Les écarts de croissance restent importants en zone euro

le 19/05/2011 L'AGEFI Hebdo

Divergence. Pour les économistes, la zone euro a mangé son pain blanc. En affichant une progression trimestrielle du PIB de 0,8 % pour les trois premiers mois de l’année, les économies de la zone montrent aussi une image éclatée de la répartition de cette croissance. Un premier groupe comprenant l’Allemagne (1,5 % de croissance du PIB d’un trimestre sur l’autre), la France (1 %), la Belgique (1 %) et l’Autriche (1 %) se détache nettement. Deux grandes économies de la zone sont nettement en retrait, l’Italie (0,1 %) et l’Espagne (0,3 %). Le Portugal est en train de rejoindre l’Irlande dans la récession avec un deuxième repli successif du PIB (-0,7 %), tandis que la Grèce (0,8 %) met fin à une longue série de comptes trimestriels « négatifs » de près de deux ans.

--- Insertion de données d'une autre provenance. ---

Lemma audio_level_rt e rest :
  ext_valid (AudioLevel e) →
  ∃ bs, marshal (AudioLevel e) = Ok bs ∧ unmarshal_as (AudioLevel e) (bs ++ rest) = Ok (AudioLevel e, rest).
Proof.
  destruct e as [l v]. simpl. intros Hv.
  assert (let b := Z.lor (if v then 0x80 else 0) l in
    byte_ok b ∧ Z.land b 0x7F = l ∧ negb (Z.land b 0x80 =? 0) = v) as (Hb & Hl & Hvo).
  { revert l Hv. destruct v; enum 128%nat. }
  eexists. split.
  - apply (one_byte_rt (AudioLevel (mkAudioLevel l v)) (Z.lor (if v then 0x80 else 0) l)); [done|].
    intros buf Hbuf. unfold marshal_to, ext_marshal_to, audio_level_marshal_to, AUDIO_LEVEL_EXTENSION_SIZE.
    destruct (Z.ltb_spec (len buf) 1); [lia|]. simpl. by destruct (Z.ltb_spec 127 l); [lia|].
  - pose proof (len_nonneg rest). unfold audio_level_unmarshal, AUDIO_LEVEL_EXTENSION_SIZE.
    rewrite len_app, len_put_uint. rewrite (proj2 (Z.ltb_ge _ _)) by lia.
    rewrite get_put_u8 by done. simpl. by rewrite Hl, Hvo.
Qed.

Lemma playout_delay_rt e rest :
  ext_valid (PlayoutDelay e) →
  ∃ bs, marshal (PlayoutDelay e) = Ok bs ∧ unmarshal_as (PlayoutDelay e) (bs ++ rest) = Ok (PlayoutDelay e, rest).
Proof.
  destruct e as [mn mx]. simpl. intros [Hmn Hmx].
  destruct (playout_split mn mx Hmn Hmx) as (H0 & H1 & H2 & Emn & Emx).
  set (b0 := u8 (Z.shiftr mn 4)) in *. set (b2 := u8 mx) in *.
  set (b1 := Z.lor _ _) in *.
  exists (put_uint 1 b0 ++ put_uint 1 b1 ++ put_uint 1 b2). split.
  - apply marshal_put; [by autorewrite with len|]. intros buf Hb.
    unfold marshal_size, ext_marshal_size, PLAYOUT_DELAY_EXTENSION_SIZE in Hb.
    unfold marshal_to, ext_marshal_to, playout_delay_marshal_to, PLAYOUT_DELAY_EXTENSION_SIZE.
    rewrite (proj2 (Z.ltb_ge _ _)) by lia. change PLAYOUT_DELAY_MAX_VALUE with 4095. simpl.
    rewrite !(proj2 (Z.ltb_ge 4095 _)) by lia. simpl. by do 2 (apply put_step; intros).
  - pose proof (len_nonneg rest). unfold playout_delay_unmarshal, PLAYOUT_DELAY_EXTENSION_SIZE.
    rewrite !len_app, !len_put_uint. rewrite (proj2 (Z.ltb_ge _ _)) by lia. rewrite <- !app_assoc.
    do 3 (rewrite get_put_u8 by done; cbn [rbind]). by rewrite Emn, Emx.
Qed.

En glissement annuel, la croissance de la zone euro s’établit à 2,5 % avec, aux deux bouts de l’éventail, l’Allemagne (+4,8 %) et la Grèce (-4,8 %). Pour les conjoncturistes, ces performances devraient nettement s’atténuer au deuxième ou au troisième trimestre. Le caractère restrictif du policy mix (polique budgétaire- politique monétaire) commencera alors à produir ses effets et le pouvoir d’achat des ménages sera rogné par la hausse des cours des matières premières. La fin de 2011 et l’année 2012 s’annoncent sous de moins bons auspices.